Doctor of Philosophy
The reversible electrochemistry and the superior gravimetric and volumetric energy storage capacities of lithium ion batteries (LIBs) have propelled them as the dominant power source for a range of portable electronic devices. Thin film LIBs are a class of LIBs that have been extensively used for powering Microelectromechanical systems devices, Radio-frequency Identification tags, biomedical sensors and several other low power electronic systems. Thin film electrodes and electrolytes are characteristic of short lithium ion diffusion paths and hence show fast charge/discharge rates. But the thin film battery technology has the major drawback of possessing low energy per footprint area. The three dimensional design for thin film LIBs has been proposed to improve electrode mass loading per footprint area thereby improving the energy delivered by the device. Hence there is interest in assembling the entire battery (current collectors, anode, electrolyte, and cathode) in a three dimensional (3D) nanostructured architecture.
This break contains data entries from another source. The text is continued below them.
Lemma loaded_bytes s n lo hi :
  pit_count_at s (count_load_time s) = Done n -> inw 8 lo -> inw 8 hi ->
  count s = (if lo + 256 * hi =? 0 then 65536 else lo + 256 * hi) ->
  u16 n mod 256 = lo /\ u16 n / 256 = hi.
Proof.
  intros Hn [? ?] [? ?] Hc.
  destruct (count_at_load s) as (n' & Hn' & Hu); [destruct (Z.eqb_spec (lo + 256 * hi) 0); lia|].
  rewrite Hn in Hn'. injection Hn' as <-. rewrite Hu, Hc.
  destruct (Z.eqb_spec (lo + 256 * hi) 0); Z.div_mod_to_equations; lia.
Qed.

(** A count that is read lies in its mode's range. *)
Lemma count_at_defined s t : 1 <= count s <= 65536 -> exists n, pit_count_at s t = Done n.
Proof.
  intros Hc. unfold pit_count_at, umod. destruct (Z.eqb_spec (count s) 0); [lia|].
  repeat case_match; eexists; reflexivity.
Qed.

(** Latch, then read both bytes. *)
Lemma latch_and_read s n (c : C) :
  pit_count_at s (get_uticks c).1 = Done n -> rw_mode s = 3 -> count_latched s = 0 ->
  status_latched s = 0 ->
  exists s1 s2 s3, pit_latch_count s c = Done (s1, (get_uticks c).2) /\
    (forall c, read_chan s1 c = Done ((u16 n mod 256, s2), c)) /\
    (forall c, read_chan s2 c = Done ((u16 n / 256, s3), c)) /\
    count s3 = count s /\ count_load_time s3 = count_load_time s /\ mode s3 = mode s.
Proof.
  intros Hn Hrw Hcl Hsl. unfold pit_latch_count. rewrite Hcl. change (0 =? 0) with true. cbv iota.
  do 3 eexists. split; [|split; [|split]].
  - unfold pit_get_count, now, mbind, ST_bind, lift. cbn [fst snd]. rewrite Hn. reflexivity.
  - intros c'. unfold read_chan. cbn. rewrite Hsl, Hrw. cbn. rewrite land_255. reflexivity.
  - intros c'. unfold read_chan. cbn. rewrite Hsl. cbn. rewrite Z.shiftr_div_pow2 by lia. reflexivity.
  - done.
Qed.

(** A counter programmed through its control word in two-byte access,
    then latched and read twice, returns the low and the high byte of its
    count at the time of the latch, however long the guest takes to read; with
    no time gone by, the two bytes are the ones written. *)
Theorem program_latch_read_back (pit : PITState P) i m lo hi s (c : C) :
  chan pit i = Done s -> 0 <= i < 3 -> 0 <= m < 8 -> inw 8 lo -> inw 8 hi ->
  count_latched s = 0 -> status_latched s = 0 ->
  let t0 := (get_uticks c).1 in let t1 := (get_uticks (get_uticks c).2).1 in
  exists s' n, program_latch_read pit i m lo hi c =
      Done ((u16 n) mod 256, (u16 n) / 256, set_chan pit i s', (get_uticks (get_uticks c).2).2) /\
    pit_count_at s' t1 = Done n /\ count_load_time s' = t0 /\
    count s' = (if lo + 256 * hi =? 0 then 65536 else lo + 256 * hi) /\
    (t1 = t0 -> u16 n mod 256 = lo /\ u16 n / 256 = hi).
Proof.
  intros Hc Hi Hm Hlo Hhi Hcl Hsl t0 t1.
  destruct (program_count s (64 * i + 48 + 2 * m) lo hi c Hlo Hhi)
    as (s2 & s3 & Hw2 & Hw3 & Hct & Hlt & _ & _ & Hrw & Hcl3 & Hsl3).
  assert (Hrange : 1 <= count s3 <= 65536).
  { rewrite Hct. destruct Hlo, Hhi. destruct (Z.eqb_spec (lo + 256 * hi) 0); lia. }
  destruct (count_at_defined s3 t1 Hrange) as [n Hn].
  destruct (latch_and_read s3 n (get_uticks c).2 Hn Hrw ltac:(congruence) ltac:(congruence))
    as (s4 & s5 & s6 & Hl & Hr0 & Hr1 & Ec & Et & Em).
  assert (Hat : forall t, pit_count_at s6 t = pit_count_at s3 t)
    by (intros t; unfold pit_count_at, elapsed; by rewrite Ec, Et, Em).
  exists s6, n. split; [|rewrite Hat, Ec, Et, Hct, Hlt; do 3 (split; [done|])].
  - unfold program_latch_read.
    rewrite (st_bind_done _ _ _ _ _ (control_write_run pit i m s c Hi Hm Hc)).
    rewrite (st_bind_done _ _ _ _ _ (write_data_run _ i lo _ c _ _ Hi (chan_in pit i s Hc _) Hw2)), set_chan_set.
    rewrite (st_bind_done _ _ _ _ _ (write_data_run _ i hi _ c _ _ Hi (chan_in pit i s Hc _) Hw3)), set_chan_set.
    rewrite (st_bind_done _ _ _ _ _ (latch_write_run _ i _ _ _ _ Hi (chan_in pit i s Hc _) Hl)), set_chan_set.
    rewrite (st_bind_done _ _ _ _ _ (read_data_run _ i _ _ _ _ _ Hi (chan_in pit i s Hc _) (Hr0 _))). cbn [snd].
    rewrite set_chan_set.
    rewrite (st_bind_done _ _ _ _ _ (read_data_run _ i _ _ _ _ _ Hi (chan_in pit i s Hc _) (Hr1 _))). cbn [snd fst].
    by rewrite set_chan_set.
  - intros E. apply (loaded_bytes s3); try done. rewrite Hlt. fold t0. by rewrite <- E.
Qed.
(* ===== verification/NetblockServer.v ===== *)
(** The disk server (src/source/server/netblock_server.c): its command line,
    the chunked transfers and the request loop of one client.

    The socket, the image file and the wall clock are operating-system objects,
    given by the classes [SocketOps] and [FileOps] and by [wall_time].  Log
    output is left out; the remainders its throttling computes are kept. *)

From Stdlib Require Import Ascii.
From stdpp Require Import strings.
From S2P Require Import Prelude Wire.
Local Open Scope Z_scope.
Set Warnings "-clear-no-such-hyp".

Module Server.

(** ** Configuration *)

Record ServerConfig := mkConfig {
  image_path : option string; listen_addr : string; port : Z; max_sectors : Z; progress_every : Z;
  socket_buffer_kb : Z; recv_timeout_ms : Z; send_timeout_ms : Z; keepalive_time_ms : Z;
  keepalive_interval_ms : Z; read_only : bool; strict_flush : bool; no_keepalive : bool;
}.
#[export] Instance eta_ServerConfig : Eta ServerConfig := fun s =>
  mkConfig (image_path s) (listen_addr s) (port s) (max_sectors s) (progress_every s)
    (socket_buffer_kb s) (recv_timeout_ms s) (send_timeout_ms s) (keepalive_time_ms s)
    (keepalive_interval_ms s) (read_only s) (strict_flush s) (no_keepalive s).

Definition config0 : ServerConfig :=
  mkConfig None "192.168.7.1" 3860 1024 256 1024 0 0 10000 2000 false false true.

(** [strtoul (s, &end, 10)] with a 32-bit [unsigned long]: the value, whether
    [errno] was set, and the characters left at [end]; no digits leaves the
    whole string. *)
Definition is_space (c : ascii) : bool :=
  let n := Z.of_nat (nat_of_ascii c) in (n =? 32) || ((9 <=? n) && (n <=? 13)).
Definition digit_of (c : ascii) : option Z :=
  let n := Z.of_nat (nat_of_ascii c) in
  if (48 <=? n) && (n <=? 57) then Some (n - 48) else None.

Fixpoint skip_space (s : string) : string :=
  match s with
  | String c s' => if is_space c then skip_space s' else s
  | EmptyString => s
  end.
Fixpoint digits (s : string) (acc : Z) : Z * string :=
  match s with
  | String c s' => match digit_of c with Some d => digits s' (acc * 10 + d) | None => (acc, s) end
  | EmptyString => (acc, s)
  end.
Definition strtoul (s : string) : Z * bool * string :=
  let body := skip_space s in
  let '(neg, body) := match body with
                      | String "-"%char b => (true, b)
                      | String "+"%char b => (false, b)
                      | b => (false, b)
                      end in
  match body with
  | String c _ =>
      match digit_of c with
      | None => (0, false, s)
      | Some _ =>
          let '(v, rest) := digits body 0 in
          if 2 ^ 32 <=? v then (2 ^ 32 - 1, true, rest)
          else (if neg then u32 (- v) else v, false, rest)
      end
  | EmptyString => (0, false, s)
  end.

(** [None] is the error return. *)
Definition parse_u32 (s : string) (lo hi : Z) : option Z :=
  let '(v, err, rest) := strtoul s in
  if err || bool_decide (rest = s) || negb (bool_decide (rest = EmptyString)) || (v <? lo) || (hi <? v)
  then None else Some v.

Inductive args_result :=
| ArgsOk (cfg : ServerConfig)
| ArgsHelp
| ArgsBad.

Definition first_char (s : string) : option ascii :=
  match s with String c _ => Some c | EmptyString => None end.

(** The options that take a value, with the range of the numeric ones. *)
Inductive value_option :=
| OptImage | OptListen | OptNum (lo hi : Z) (set : ServerConfig -> Z -> ServerConfig).

Definition value_option_of (a : string) : option value_option :=
  if bool_decide (a = "--image") then Some OptImage
  else if bool_decide (a = "--listen") then Some OptListen
  else if bool_decide (a = "--port") then Some (OptNum 1 65535 (fun c v => c <| port := u16 v |>))
  else if bool_decide (a = "--max-sectors") then
    Some (OptNum 1 1024 (fun c v => c <| max_sectors := v |>))
  else if bool_decide (a = "--progress-every") then
    Some (OptNum 1 1000000 (fun c v => c <| progress_every := v |>))
  else if bool_decide (a = "--socket-buffer-kb") then
    Some (OptNum 16 8192 (fun c v => c <| socket_buffer_kb := v |>))
  else if bool_decide (a = "--recv-timeout-ms") then
    Some (OptNum 0 3600000 (fun c v => c <| recv_timeout_ms := v |>))
  else if bool_decide (a = "--send-timeout-ms") then
    Some (OptNum 0 3600000 (fun c v => c <| send_timeout_ms := v |>))
  else if bool_decide (a = "--keepalive-time-ms") then
    Some (OptNum 1000 3600000 (fun c v => c <| keepalive_time_ms := v |>))
  else if bool_decide (a = "--keepalive-interval-ms") then
    Some (OptNum 500 3600000 (fun c v => c <| keepalive_interval_ms := v |>))
  else None.

(** The rest of the chain: the flags, then the bare image path. *)
Definition flag_option (a : string) (cfg : ServerConfig) : args_result :=
  if bool_decide (a = "--readonly") || bool_decide (a = "--read-only") then
    ArgsOk (cfg <| read_only := true |>)
  else if bool_decide (a = "--strict-flush") then ArgsOk (cfg <| strict_flush := true |>)
  else if bool_decide (a = "--keepalive") then ArgsOk (cfg <| no_keepalive := false |>)
  else if bool_decide (a = "--no-keepalive") then ArgsOk (cfg <| no_keepalive := true |>)
  else if bool_decide (a = "--help") || bool_decide (a = "-h") then ArgsHelp
  else if bool_decide (image_path cfg = None) && negb (bool_decide (first_char a = Some "-"%char))
  then ArgsOk (cfg <| image_path := Some a |>)
  else ArgsBad.
(* ===== verification/NetblockClient.v ===== *)
(** The network block device of the IDE model (the [netblk_] functions of
    src/source/winspire/ide.c): requests to the disk server, the read cache with
    its prefetch windows, the write buffer and the writeback table.

    The C buffers are modelled by the bytes written to them so far, so that a
    read of memory never written is stuck like one outside the buffer.  The
    socket, the clock behind [net_wait_us] and whether [pcmalloc] succeeds are
    parameters. *)

From Stdlib Require Import Ascii.
From stdpp Require Import strings.
From S2P Require Import Prelude Wire NetblockServer.
Local Open Scope Z_scope.
Set Warnings "-clear-no-such-hyp".

Module Client.

Import Server(slice, splice).

(** ** Data *)

Definition NETBLK_MAX_SECTORS : Z := 1024.
Definition NETBLK_READ_CACHE_SECTORS : Z := 512.
Definition NETBLK_READ_CACHE_WINDOWS : Z := 8.
Definition NETBLK_WRITE_BUFFER_SECTORS : Z := 1024.
Definition NETBLK_WRITEBACK_SECTORS : Z := 2048.
Definition NETBLK_IO_CHUNK_BYTES : Z := 64 * 1024.
Definition NETBLK_DEFAULT_PORT : Z := 3860.
Definition UINT64_MAX : Z := 2 ^ 64 - 1.

(** A read window: [read_cache], [read_cache_sector] and [read_cache_sectors]
    at one index; [None] is a null buffer. *)
Record Window := mkWindow { w_data : option (list Z); w_sector : Z; w_sectors : Z }.
#[export] Instance eta_Window : Eta Window := fun w => mkWindow (w_data w) (w_sector w) (w_sectors w).
#[export] Instance window_inhabited : Inhabited Window := populate (mkWindow None 0 0).

(** A slot of the writeback table: [writeback_sector], [writeback_dirty] and
    [writeback_data] at one index. *)
Record Entry := mkEntry { e_sector : Z; e_dirty : bool; e_data : list Z }.
#[export] Instance entry_inhabited : Inhabited Entry := populate (mkEntry 0 false []).

(** [writeback] is [None] while the three arrays are null, and otherwise the
    slots below [writeback_count]. *)
Record NetClient (S : Type) := mkNet {
  fd : S; read_only : bool; writable : bool; max_sectors : Z; prefetch_sectors : Z; nb_sectors : Z;
  windows : list Window; read_cache_next : Z;
  write_buffer : option (list Z); write_sector : Z; write_sectors : Z;
  writeback : option (list Entry); writeback_enabled : bool;
  net_wait_us : Z; cache_hits : Z; cache_misses : Z; stored_sectors : Z; writeback_flushes : Z;
}.
Arguments mkNet {S} _ _ _ _ _ _ _ _ _ _ _ _ _ _ _ _ _ _.
Arguments fd {S} _.
Arguments read_only {S} _.
Arguments writable {S} _.
Arguments max_sectors {S} _.
Arguments prefetch_sectors {S} _.
Arguments nb_sectors {S} _.
Arguments windows {S} _.
Arguments read_cache_next {S} _.
Arguments write_buffer {S} _.
Arguments write_sector {S} _.
Arguments write_sectors {S} _.
Arguments writeback {S} _.
Arguments writeback_enabled {S} _.
Arguments net_wait_us {S} _.
Arguments cache_hits {S} _.
Arguments cache_misses {S} _.
Arguments stored_sectors {S} _.
Arguments writeback_flushes {S} _.
#[export] Instance eta_NetClient S : Eta (NetClient S) := fun c =>
  mkNet (fd c) (read_only c) (writable c) (max_sectors c) (prefetch_sectors c) (nb_sectors c)
    (windows c) (read_cache_next c) (write_buffer c) (write_sector c) (write_sectors c)
    (writeback c) (writeback_enabled c) (net_wait_us c) (cache_hits c) (cache_misses c)
    (stored_sectors c) (writeback_flushes c).

(** The monotonic clock, in microseconds. *)
Class WallClock (S : Type) := wall_us : S -> Z * S.

(** [memcpy] of [b] to offset [off] of a buffer of [cap] bytes. *)
Definition buf_write (cap : Z) (l : list Z) (off : Z) (b : list Z) : outcome (list Z) :=
  if (off <? 0) || (alen l <? off) || (cap <? off + alen b) then Stuck OutOfBounds
  else Done (splice l off b).
(** [n] bytes at offset [off]. *)
Definition buf_read (l : list Z) (off n : Z) : outcome (list Z) :=
  if (off <? 0) || (alen l <? off + n) then Stuck OutOfBounds else Done (slice l off n).

(** The index of the first element that satisfies [p], or -1. *)
Fixpoint find_index {A} (p : A -> bool) (l : list A) (i : Z) : Z :=
  match l with [] => -1 | a :: l => if p a then i else find_index p l (i + 1) end.

Definition SUCCESS : Z := 0.
Definition FAILURE : Z := -1.

Section Operations.
Context {S : Type} `{Server.SocketOps S} `{WallClock S}.
Implicit Types c : NetClient S.

(** ** Transfers *)

Fixpoint send_loop (fuel : nat) (p : list Z) : ST S Z :=
  match fuel with
  | O => stuck Diverges
  | Datatypes.S fuel => fun so =>
      match p with
      | [] => Done (SUCCESS, so)
      | _ =>
          let todo := if NETBLK_IO_CHUNK_BYTES <? alen p then NETBLK_IO_CHUNK_BYTES else alen p in
          let '(n, so) := Server.send so (take (Z.to_nat todo) p) in
          if n <=? 0 then Done (FAILURE, so) else send_loop fuel (drop (Z.to_nat n) p) so
      end
  end.
Definition netblk_send_all (p : list Z) : ST S Z := send_loop (Datatypes.S (length p)) p.

(** The return code and the bytes stored, on failure too. *)
Fixpoint recv_loop (fuel : nat) (len : Z) (got : list Z) : ST S (Z * list Z) :=
  match fuel with
  | O => stuck Diverges
  | Datatypes.S fuel => fun so =>
      if len <=? 0 then Done ((SUCCESS, got), so) else
      let todo := if NETBLK_IO_CHUNK_BYTES <? len then NETBLK_IO_CHUNK_BYTES else len in
      let '(n, b, so) := Server.recv so todo in
      if n <=? 0 then Done ((FAILURE, got), so) else recv_loop fuel (len - n) (got ++ b) so
  end.
Definition netblk_recv_all (len : Z) : ST S (Z * list Z) :=
  recv_loop (Datatypes.S (Z.to_nat len)) len [].

(** An operation on the socket. *)
Definition on_fd {A} (m : ST S A) : ST (NetClient S) A := fun c =>
  match m (fd c) with Done r => Done (r.1, c <| fd := r.2 |>) | Stuck f => Stuck f end.

(** [netblk_profile ()] reads WINSPIRE_PROFILE. *)
Variable profile : Z.

(** ** Requests *)

Definition netblk_header_init (o l n b f : Z) : NetBlockHeader := init_header o l n b 0 f.
Definition netblk_header_ok (h : NetBlockHeader) (o : Z) : bool :=
  bool_decide (magic h = NETBLK_MAGIC) && (version h =? NETBLK_VERSION) && (op h =? o) && (hstatus h =? 0).

(** The response header when the request succeeded, and the bytes stored in
    [in]. *)
Definition netblk_exchange (o l n : Z) (out : list Z) (in_len : Z) :
    ST (NetClient S) (option NetBlockHeader * list Z) :=
  let req := netblk_header_init o l n (alen out) (if o =? NETBLK_OP_HELLO then profile else 0) in
  rc ← on_fd (netblk_send_all (header_bytes req));
  if rc <? 0 then mret (None, []) else
  rc ← (if nz (alen out) then on_fd (netblk_send_all out) else mret SUCCESS);
  if rc <? 0 then mret (None, []) else
  r ← on_fd (netblk_recv_all 32);
  if r.1 <? 0 then mret (None, []) else
  let resp := header_of r.2 in
  if negb (netblk_header_ok resp o) then mret (None, []) else
  if nz in_len && negb (hbytes resp =? in_len) then mret (None, []) else
  if nz in_len then
    d ← on_fd (netblk_recv_all in_len);
    mret (if d.1 <? 0 then None else Some resp, d.2)
  else mret (Some resp, []).

Definition netblk_request (o l n : Z) (out : list Z) (in_len : Z) :
    ST (NetClient S) (option NetBlockHeader * list Z) :=
  t0 ← on_fd (fun so => Done (wall_us so));
  r ← netblk_exchange o l n out in_len;
  t1 ← on_fd (fun so => Done (wall_us so));
  _ ← modify (fun c => c <| net_wait_us := u64 (net_wait_us c + (t1 - t0)) |>);
  mret r.

(** The return code alone. *)
Definition request_rc (o l n : Z) (out : list Z) : ST (NetClient S) Z :=
  r ← netblk_request o l n out 0;
  mret (match r.1 with Some _ => SUCCESS | None => FAILURE end).

Definition PING_MAGIC : Z := 0x50494e47.
Definition code_word (code : option (list Z)) (i : Z) : Z :=
  match code with
  | None => 0
  | Some b => Z.lor (Z.lor (Z.lor (Z.shiftl (arr b i) 24) (Z.shiftl (arr b (i + 1)) 16))
                (Z.shiftl (arr b (i + 2)) 8)) (arr b (i + 3))
  end.

(** The telemetry of a PING: eighteen words, of which six stay zero. *)
Definition telemetry c (phys flags_ state : Z) (code : option (list Z)) : list Z :=
  concat (le_bytes 4 <$>
    [PING_MAGIC; phys; flags_; state; code_word code 0; code_word code 4; 0; 0; 0; 0; 0; 0;
     u32 (net_wait_us c); u32 (Z.shiftr (net_wait_us c) 32); u32 (cache_hits c);
     u32 (cache_misses c); u32 (stored_sectors c); writeback_flushes c]).

Definition netblk_ping (loop cycles cs ip phys flags_ state : Z) (code : option (list Z)) :
    ST (NetClient S) Z :=
  tel ← gets (fun c => telemetry c phys flags_ state code);
  let h := netblk_header_init NETBLK_OP_PING loop cycles (alen tel) phys in
  let h := mkHeader (magic h) (version h) (op h) (lba h) (count h) (hbytes h) (Z.shiftr ip 16)
             (u32 (Z.lor (Z.shiftl (Z.land cs 0xffff) 16) (Z.land ip 0xffff))) in
  rc ← on_fd (netblk_send_all (header_bytes h));
  if rc <? 0 then mret FAILURE else
  rc ← on_fd (netblk_send_all tel);
  if rc <? 0 then mret FAILURE else
  r ← on_fd (netblk_recv_all 32);
  mret (if r.1 <? 0 then FAILURE else
        if netblk_header_ok (header_of r.2) NETBLK_OP_PING then SUCCESS else FAILURE).

(** ** The read cache *)

Definition w_end (w : Window) : Z := u64 (w_sector w + w_sectors w).

Definition invalidate_window (sector_num write_end : Z) (w : Window) : Window :=
  if nz (w_sectors w) && (sector_num <? w_end w) && (w_sector w <? write_end)
  then w <| w_sectors := 0 |> else w.
Definition netblk_invalidate c (sector_num n : Z) : NetClient S :=
  if n <=? 0 then c else
  c <| windows := invalidate_window sector_num (u64 (sector_num + n)) <$> windows c |>.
This thesis deals with the development and assembly of nanostructured three dimensional designs for Li ion battery components. Several template-based techniques have been used to fabricate nanostructured materials which serve as building blocks for the 3D energy storage devices. Firstly we have addressed the challenging task of fabricating conformal nanostructured polymer electrolytes around nanowire electrode material. The polymer coatings helped in controlling the secondary electrolyte interphase formation and hence in the improvement of cycling characteristics of the nanowire electrode material. We have also fabricated 3D current collectors with both ordered and disordered pore structure. Electrodes coated on 3D nanostructured current collectors showed improved rate capability and energy per footprint area. Finally, we have used a bottom up approach to assemble all essential components (anode, electrolyte, and cathode) of an electrochemical energy storage device onto a single nanowire, and have tested a parallel array of such nanowire devices for its electrochemical performance, hence demonstrating the ultimate miniaturization possible for energy storage devices.